(** *** Extended JPEG *)

(** The fragments of a message cut into chunks, each with its packet. *)
Fixpoint cut (total pos : Z) (cs : list (Z * bytes)) : list Extended :=
  match cs with
  | [] => []
  | (i, c) :: cs' => mkExtended i total pos c :: cut total (pos + len c) cs'
  end.

Definition by_start (f g : Extended) : Prop := x_start f <= x_start g.

Lemma insert_sorted f l : StronglySorted by_start l -> StronglySorted by_start (insert_by_start f l).
Proof.
  induction 1 as [|g l Hl IH Hg]; simpl; [by repeat constructor|].
  destruct (Z.leb_spec (x_start f) (x_start g)).
  - constructor; [by constructor|]. constructor; [done|]. eapply Forall_impl; [exact Hg|].
    unfold by_start. intros h Hh. simpl in *. lia.
  - constructor; [done|]. rewrite insert_by_start_perm. constructor; [unfold by_start; lia|done].
Qed.
Lemma sort_sorted l : StronglySorted by_start (sort_by_start l).
Proof. induction l as [|f l IH]; simpl; [constructor|]. by apply insert_sorted. Qed.

Lemma cut_starts total pos cs : Forall (fun c => c.2 <> []) cs ->
  Forall (fun f => pos <= x_start f) (cut total pos cs) /\ StronglySorted (fun f g => x_start f < x_start g) (cut total pos cs).
Proof.
  revert pos. induction cs as [|[i c] cs IH]; intros pos Hcs; simpl; [split; constructor|].
  inversion Hcs as [|? ? Hc Hrest]; subst. simpl in Hc.
  destruct (IH (pos + len c) Hrest) as [Hge Hs].
  assert (0 < len c) by (unfold len; destruct c; [done|simpl; lia]). split.
  - constructor; [simpl; lia|]. eapply Forall_impl; [exact Hge|]. intros f Hf. simpl in *. lia.
  - constructor; [done|]. eapply Forall_impl; [exact Hge|]. intros f Hf. simpl in *. lia.
Qed.

Lemma strict_by_start l : StronglySorted (fun f g => x_start f < x_start g) l -> StronglySorted by_start l.
Proof.
  induction 1 as [|f l Hl IH Hf]; constructor; [done|]. eapply Forall_impl; [exact Hf|].
  unfold by_start. intros g Hg. simpl in *. lia.
Qed.

Lemma strict_unique (l : list Extended) f g :
  StronglySorted (fun f g => x_start f < x_start g) l -> f ∈ l -> g ∈ l -> x_start f = x_start g -> f = g.
Proof.
  induction 1 as [|h l Hl IH Hh]; intros Hf Hg Heq; [by apply not_elem_of_nil in Hf|].
  rewrite Forall_forall in Hh. apply elem_of_cons in Hf, Hg. destruct Hf as [->|Hf], Hg as [->|Hg]; try done.
  - specialize (Hh g Hg). simpl in Hh. lia.
  - specialize (Hh f Hf). simpl in Hh. lia.
  - by apply IH.
Qed.
(* ===== verification/Recipe.v ===== *)
(** Edit recipes: src/src/edit/recipe.rs.

    A recipe's [f32] settings are kept as their 32-bit patterns, so that
    infinities, NaNs, signed zeros and the exact comparison and rounding of the
    code are all visible.  [validate] is the gate every durable recipe passes;
    [copy_groups_from] transfers selected adjustment groups;
    [validate_dimensions] turns a normalized crop into pixels.

    [serde_json] and [blake3] are the parameters of [RecipeCodec]. *)
From stdpp Require Import base tactics option list numbers strings.
From Stdlib Require Import ZArith Lia.
From S2P Require Import Prelude.

Open Scope Z_scope.
Local Open Scope prog_scope.

(** ** Single-precision values *)

(** An [f32] is its bit pattern: sign, 8 exponent bits, 23 fraction bits. *)
Definition f32 : Type := Z.

Definition f32_negative (x : f32) : bool := Z.testbit x 31.
Definition f32_exponent (x : f32) : Z := Z.land (Z.shiftr x 23) 255.
Definition f32_fraction (x : f32) : Z := Z.land x (2 ^ 23 - 1).
Definition is_finite (x : f32) : bool := negb (f32_exponent x =? 255).
Definition is_nan (x : f32) : bool := (f32_exponent x =? 255) && negb (f32_fraction x =? 0).

(** Every finite [f32] is a whole number of units of [2^-149]; on an infinity
    the same formula exceeds every finite magnitude. *)
Definition f32_unit : Z := 2 ^ 149.
Definition magnitude (x : f32) : Z :=
  if f32_exponent x =? 0 then f32_fraction x
  else (2 ^ 23 + f32_fraction x) * 2 ^ (f32_exponent x - 1).
Definition ordinal (x : f32) : Z := if f32_negative x then - magnitude x else magnitude x.

(** The comparisons of [PartialOrd] and [PartialEq]: false on a NaN, and equal
    on the two zeros. *)
Definition f32_lt (x y : f32) : bool := negb (is_nan x) && negb (is_nan y) && (ordinal x <? ordinal y).
Definition f32_ge (x y : f32) : bool := negb (is_nan x) && negb (is_nan y) && (ordinal y <=? ordinal x).
Definition f32_eq (x y : f32) : bool := negb (is_nan x) && negb (is_nan y) && (ordinal x =? ordinal y).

## What is expected
The lines above are to be retyped exactly, with none omitted.

## Task answer
(** *** Extended JPEG *)

(** The fragments of a message cut into chunks, each with its packet. *)
Fixpoint cut (total pos : Z) (cs : list (Z * bytes)) : list Extended :=
  match cs with
  | [] => []
  | (i, c) :: cs' => mkExtended i total pos c :: cut total (pos + len c) cs'
  end.

Definition by_start (f g : Extended) : Prop := x_start f <= x_start g.

Lemma insert_sorted f l : StronglySorted by_start l -> StronglySorted by_start (insert_by_start f l).
Proof.
  induction 1 as [|g l Hl IH Hg]; simpl; [by repeat constructor|].
  destruct (Z.leb_spec (x_start f) (x_start g)).
  - constructor; [by constructor|]. constructor; [done|]. eapply Forall_impl; [exact Hg|].
    unfold by_start. intros h Hh. simpl in *. lia.
  - constructor; [done|]. rewrite insert_by_start_perm. constructor; [unfold by_start; lia|done].
Qed.
Lemma sort_sorted l : StronglySorted by_start (sort_by_start l).
Proof. induction l as [|f l IH]; simpl; [constructor|]. by apply insert_sorted. Qed.

Lemma cut_starts total pos cs : Forall (fun c => c.2 <> []) cs ->
  Forall (fun f => pos <= x_start f) (cut total pos cs) /\ StronglySorted (fun f g => x_start f < x_start g) (cut total pos cs).
Proof.
  revert pos. induction cs as [|[i c] cs IH]; intros pos Hcs; simpl; [split; constructor|].
  inversion Hcs as [|? ? Hc Hrest]; subst. simpl in Hc.
  destruct (IH (pos + len c) Hrest) as [Hge Hs].
  assert (0 < len c) by (unfold len; destruct c; [done|simpl; lia]). split.
  - constructor; [simpl; lia|]. eapply Forall_impl; [exact Hge|]. intros f Hf. simpl in *. lia.
  - constructor; [done|]. eapply Forall_impl; [exact Hge|]. intros f Hf. simpl in *. lia.
Qed.

Lemma strict_by_start l : StronglySorted (fun f g => x_start f < x_start g) l -> StronglySorted by_start l.
Proof.
  induction 1 as [|f l Hl IH Hf]; constructor; [done|]. eapply Forall_impl; [exact Hf|].
  unfold by_start. intros g Hg. simpl in *. lia.
Qed.

Lemma strict_unique (l : list Extended) f g :
  StronglySorted (fun f g => x_start f < x_start g) l -> f ∈ l -> g ∈ l -> x_start f = x_start g -> f = g.
Proof.
  induction 1 as [|h l Hl IH Hh]; intros Hf Hg Heq; [by apply not_elem_of_nil in Hf|].
  rewrite Forall_forall in Hh. apply elem_of_cons in Hf, Hg. destruct Hf as [->|Hf], Hg as [->|Hg]; try done.
  - specialize (Hh g Hg). simpl in Hh. lia.
  - specialize (Hh f Hf). simpl in Hh. lia.
  - by apply IH.
Qed.
(* ===== verification/Recipe.v ===== *)
(** Edit recipes: src/src/edit/recipe.rs.

    A recipe's [f32] settings are kept as their 32-bit patterns, so that
    infinities, NaNs, signed zeros and the exact comparison and rounding of the
    code are all visible.  [validate] is the gate every durable recipe passes;
    [copy_groups_from] transfers selected adjustment groups;
    [validate_dimensions] turns a normalized crop into pixels.

    [serde_json] and [blake3] are the parameters of [RecipeCodec]. *)
From stdpp Require Import base tactics option list numbers strings.
From Stdlib Require Import ZArith Lia.
From S2P Require Import Prelude.

Open Scope Z_scope.
Local Open Scope prog_scope.

(** ** Single-precision values *)

(** An [f32] is its bit pattern: sign, 8 exponent bits, 23 fraction bits. *)
Definition f32 : Type := Z.

Definition f32_negative (x : f32) : bool := Z.testbit x 31.
Definition f32_exponent (x : f32) : Z := Z.land (Z.shiftr x 23) 255.
Definition f32_fraction (x : f32) : Z := Z.land x (2 ^ 23 - 1).
Definition is_finite (x : f32) : bool := negb (f32_exponent x =? 255).
Definition is_nan (x : f32) : bool := (f32_exponent x =? 255) && negb (f32_fraction x =? 0).

(** Every finite [f32] is a whole number of units of [2^-149]; on an infinity
    the same formula exceeds every finite magnitude. *)
Definition f32_unit : Z := 2 ^ 149.
Definition magnitude (x : f32) : Z :=
  if f32_exponent x =? 0 then f32_fraction x
  else (2 ^ 23 + f32_fraction x) * 2 ^ (f32_exponent x - 1).
Definition ordinal (x : f32) : Z := if f32_negative x then - magnitude x else magnitude x.

(** The comparisons of [PartialOrd] and [PartialEq]: false on a NaN, and equal
    on the two zeros. *)
Definition f32_lt (x y : f32) : bool := negb (is_nan x) && negb (is_nan y) && (ordinal x <? ordinal y).
Definition f32_ge (x y : f32) : bool := negb (is_nan x) && negb (is_nan y) && (ordinal y <=? ordinal x).
Definition f32_eq (x y : f32) : bool := negb (is_nan x) && negb (is_nan y) && (ordinal x =? ordinal y).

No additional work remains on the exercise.